*Task to complete*
This exercise asks for a copy of each line in the records below with the word "entry" in it.
(Beginning of Supplied data)
(* ===== verification/Slip39.v ===== *)
(** * Splitting and combining mnemonic shares

    The grouped SLIP-0039 layer of [keyshare/slip39.py]: the encrypted master
    secret, the share groups collected from mnemonics, and the public entry
    points [generate_mnemonics], [combine_mnemonics], [split_secret] and
    [recover_secret].  A Python set of shares is a duplicate-free list (no
    result depends on its order); the dictionary of groups is an association
    list in insertion order. *)

From S2P Require Import Prelude Shamir Rs1024 Wordlist Share Feistel.

(** ** Groups of shares *)

(** [set.add]. *)
Definition set_add {A} `{EqDecision A} (x : A) (s : list A) : list A :=
  if decide (x ∈ s) then s else s ++ [x].

Record _ShareGroup := ShareGroup { shares : list _Share }.

(** [next(iter(self.shares))]. *)
Definition any_share (g : _ShareGroup) : res _Share :=
  match shares g with s :: _ => Ok s | [] => Err StopIteration end.
Definition ShareGroup_common_parameters (g : _ShareGroup) : res _ShareCommonParameters :=
  s ← any_share g; Ok (common_parameters s).
Definition ShareGroup_group_parameters (g : _ShareGroup) : res _ShareGroupParameters :=
  s ← any_share g; Ok (group_parameters s).
Definition ShareGroup_member_threshold (g : _ShareGroup) : res Z :=
  s ← any_share g; Ok (member_threshold s).

Definition ShareGroup_add (g : _ShareGroup) (share : _Share) : res _ShareGroup :=
  mismatch ← (match shares g with
              | [] => Ok false
              | _ => p ← ShareGroup_group_parameters g;
                     Ok (bool_decide (p <> group_parameters share))
              end);
  _ ← raise_if mismatch KeyShareError;
  Ok (ShareGroup (set_add share (shares g))).

#[global] Instance member_index_le_dec :
  RelDecision (fun s1 s2 : _Share => member_index s1 <= member_index s2).
Proof. intros s1 s2. apply _. Defined.

(** The shares of a group in the order of their member indices. *)
Definition to_raw_shares (g : _ShareGroup) : list _RawShare :=
  (fun s => RawShare (member_index s) (value s)) <$>
    merge_sort (fun s1 s2 => member_index s1 <= member_index s2) (shares g).

(** ** The dictionary of groups *)

Abbreviation group_dict := (list (Z * _ShareGroup)).

(** [group = groups.setdefault(k, _ShareGroup()); group.add(share)]: the group
    object in the dictionary is the one updated. *)
Fixpoint groups_add (groups : group_dict) (k : Z) (share : _Share) : res group_dict :=
  match groups with
  | [] => g ← ShareGroup_add (ShareGroup []) share; Ok [(k, g)]
  | (k', g) :: rest =>
      if k' =? k then g ← ShareGroup_add g share; Ok ((k', g) :: rest)
      else rest ← groups_add rest k share; Ok ((k', g) :: rest)
  end.

Definition decode_share (st : list _ShareCommonParameters * group_dict) (share : _Share) :
    res (list _ShareCommonParameters * group_dict) :=
  let '(common_params, groups) := st in
  groups ← groups_add groups (group_index share) share;
  Ok (set_add (common_parameters share) common_params, groups).

Definition decode_mnemonic (st : list _ShareCommonParameters * group_dict) (mnemonic : string) :
    res (list _ShareCommonParameters * group_dict) :=
  share ← from_mnemonic mnemonic; decode_share st share.

Definition _decode_mnemonics (mnemonics : list string) : res group_dict :=
  '(common_params, groups) ← foldM decode_mnemonic ([], []) mnemonics;
  _ ← raise_if (negb (length common_params =? 1)%nat) KeyShareError;
  Ok groups.

(** ** The encrypted master secret *)

Record _EncryptedMasterSecret := EncryptedMasterSecret {
  ems_identifier : Z; ems_extendable : bool; ems_iteration_exponent : Z; ciphertext : bytes
}.

(** The checks of one group before its secret is rebuilt. *)
Definition check_group (g : _ShareGroup) : res unit :=
  t ← ShareGroup_member_threshold g;
  _ ← raise_if (len (shares g) <? t) KeyShareError;
  raise_if (negb (size (list_to_set (member_index <$> shares g) : gset Z)
                  =? length (shares g))%nat) KeyShareError.

Section slip39.
Variable token_bytes : nat -> Z -> bytes.
Variable hmac_sha256 : bytes -> bytes -> bytes.
Variable pbkdf2_hmac : bytes -> bytes -> Z -> Z -> bytes.

Definition from_master_secret (master_secret passphrase : bytes) (identifier : Z)
    (extendable : bool) (iteration_exponent : Z) : res _EncryptedMasterSecret :=
  ciphertext ← _encrypt pbkdf2_hmac master_secret passphrase iteration_exponent identifier
                 extendable;
  Ok (EncryptedMasterSecret identifier extendable iteration_exponent ciphertext).

Definition decrypt (ems : _EncryptedMasterSecret) (passphrase : bytes) : res bytes :=
  _decrypt pbkdf2_hmac (ciphertext ems) passphrase (ems_iteration_exponent ems)
    (ems_identifier ems) (ems_extendable ems).

Definition _random_identifier (ctr : nat) : res (Z * nat) :=
  '(raw, ctr) ← _random_bytes token_bytes ctr (_bits_to_bytes ID_LENGTH_BITS);
  Ok (Z.land (int_from_be raw) (Z.shiftl 1 ID_LENGTH_BITS - 1), ctr).

Definition _check_master_secret (master_secret : bytes) : res unit :=
  _ ← raise_if (len master_secret * 8 <? MIN_STRENGTH_BITS) KeyShareError;
  raise_if (negb (len master_secret `mod` 2 =? 0)) KeyShareError.

Definition _check_passphrase (passphrase : bytes) : res unit :=
  raise_if (negb (forallb (fun c => (32 <=? c) && (c <=? 126)) passphrase)) KeyShareError.

(** The mnemonics of one group, from its group secret. *)
Definition group_mnemonics (identifier : Z) (extendable : bool) (iteration_exponent : Z)
    (group_threshold group_count : Z) (st : list (list string) * nat)
    (g : (Z * Z) * _RawShare) : res (list (list string) * nat) :=
  let '(result, ctr) := st in
  let '((member_threshold, member_count), group_share) := g in
  '(members, ctr) ← _split_secret token_bytes hmac_sha256 ctr member_threshold member_count
                      (rs_data group_share);
  mnemonics ← mapM_res (fun m =>
      mnemonic (Share identifier extendable iteration_exponent (rs_x group_share)
        group_threshold group_count (rs_x m) member_threshold (rs_data m))) members;
  Ok (result ++ [mnemonics], ctr).

Definition generate_mnemonics (ctr : nat) (group_threshold : Z) (groups : list (Z * Z))
    (master_secret passphrase : bytes) (iteration_exponent : Z) (extendable : bool) :
    res (list (list string) * nat) :=
  _ ← _check_master_secret master_secret;
  _ ← _check_passphrase passphrase;
  _ ← raise_if (group_threshold <? 1) KeyShareError;
  _ ← raise_if (len groups <? group_threshold) KeyShareError;
  _ ← raise_if (existsb (fun '(member_threshold, member_count) =>
                   (member_threshold =? 1) && (1 <? member_count)) groups) KeyShareError;
  '(identifier, ctr) ← _random_identifier ctr;
  ems ← from_master_secret master_secret passphrase identifier extendable iteration_exponent;
  '(group_shares, ctr) ← _split_secret token_bytes hmac_sha256 ctr group_threshold
                           (len groups) (ciphertext ems);
  zipped ← zip_strict groups group_shares;
  foldM (group_mnemonics identifier extendable iteration_exponent group_threshold
           (len groups)) ([], ctr) zipped.

(** One entry of [group_shares]: the group's secret from its first
    [member_threshold] shares. *)
Definition recover_group (kg : Z * _ShareGroup) : res _RawShare :=
  let '(group_index, g) := kg in
  t ← ShareGroup_member_threshold g;
  d ← _recover_secret hmac_sha256 t (slice_to (to_raw_shares g) t);
  Ok (RawShare group_index d).

Definition _recover_ems (groups : group_dict) : res _EncryptedMasterSecret :=
  match groups with
  | [] => Err KeyShareError
  | (_, g) :: _ =>
      params ← ShareGroup_common_parameters g;
      _ ← raise_if (len groups <? cp_group_threshold params) KeyShareError;
      _ ← raise_if (negb (len groups =? cp_group_threshold params)) KeyShareError;
      _ ← foldM (fun _ kg => check_group kg.2) tt groups;
      group_shares ← mapM_res recover_group groups;
      ciphertext ← _recover_secret hmac_sha256 (cp_group_threshold params) group_shares;
      Ok (EncryptedMasterSecret (cp_identifier params) (cp_extendable params)
            (cp_iteration_exponent params) ciphertext)
  end.

Definition combine_mnemonics (mnemonics : list string) (passphrase : bytes) : res bytes :=
  _ ← raise_if (match mnemonics with [] => true | _ => false end) KeyShareError;
  groups ← _decode_mnemonics mnemonics;
  ems ← _recover_ems groups;
  decrypt ems passphrase.

Definition split_secret (ctr : nat) (secret : bytes) (threshold count : Z)
    (passphrase : bytes) (iteration_exponent : Z) : res (list string) :=
  '(groups, _) ← generate_mnemonics ctr 1 [(threshold, count)] secret passphrase
                   iteration_exponent true;
  py_get groups 0.

Definition recover_secret (mnemonics : list string) (passphrase : bytes) : res bytes :=
  combine_mnemonics mnemonics passphrase.
End slip39.

(** ** Collecting shares into groups *)

Section set_add.
Context {A : Type} `{EqDecision A}.
Implicit Types (x y : A) (s : list A).
Lemma elem_of_set_add x y s : y ∈ set_add x s <-> y ∈ s \/ y = x.
Proof using.
  unfold set_add. case_decide; [naive_solver|].
  by rewrite elem_of_app, list_elem_of_singleton.
Qed.
Lemma NoDup_set_add x s : NoDup s -> NoDup (set_add x s).
Proof using.
  intros Hs. unfold set_add. case_decide as Hx; [done|]. apply NoDup_app.
  split_and!; [done| |apply NoDup_singleton].
  intros y Hy ->%list_elem_of_singleton. done.
Qed.
Lemma set_add_nonempty x s : set_add x s <> [].
Proof using. unfold set_add. case_decide; [by intros ->; set_solver|by destruct s]. Qed.
End set_add.

(** [groups] holds exactly the shares [ss], filed by group index, and the
    shares of one group agree on the group parameters. *)
Record groups_inv (ss : list _Share) (groups : group_dict) : Prop := {
  gi_nodup : NoDup groups.*1;
  gi_keys : forall s, s ∈ ss -> group_index s ∈ groups.*1;
  gi_group : forall k g, (k, g) ∈ groups ->
    NoDup (shares g) /\ shares g <> [] /\
    (forall s, s ∈ shares g <-> s ∈ ss /\ group_index s = k);
  gi_params : forall s s', s ∈ ss -> s' ∈ ss -> group_index s = group_index s' ->
    group_parameters s = group_parameters s';
}.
(End of Supplied data)
*Result of the task*
    secret, the share groups collected from mnemonics, and the public entry
(** One entry of [group_shares]: the group's secret from its first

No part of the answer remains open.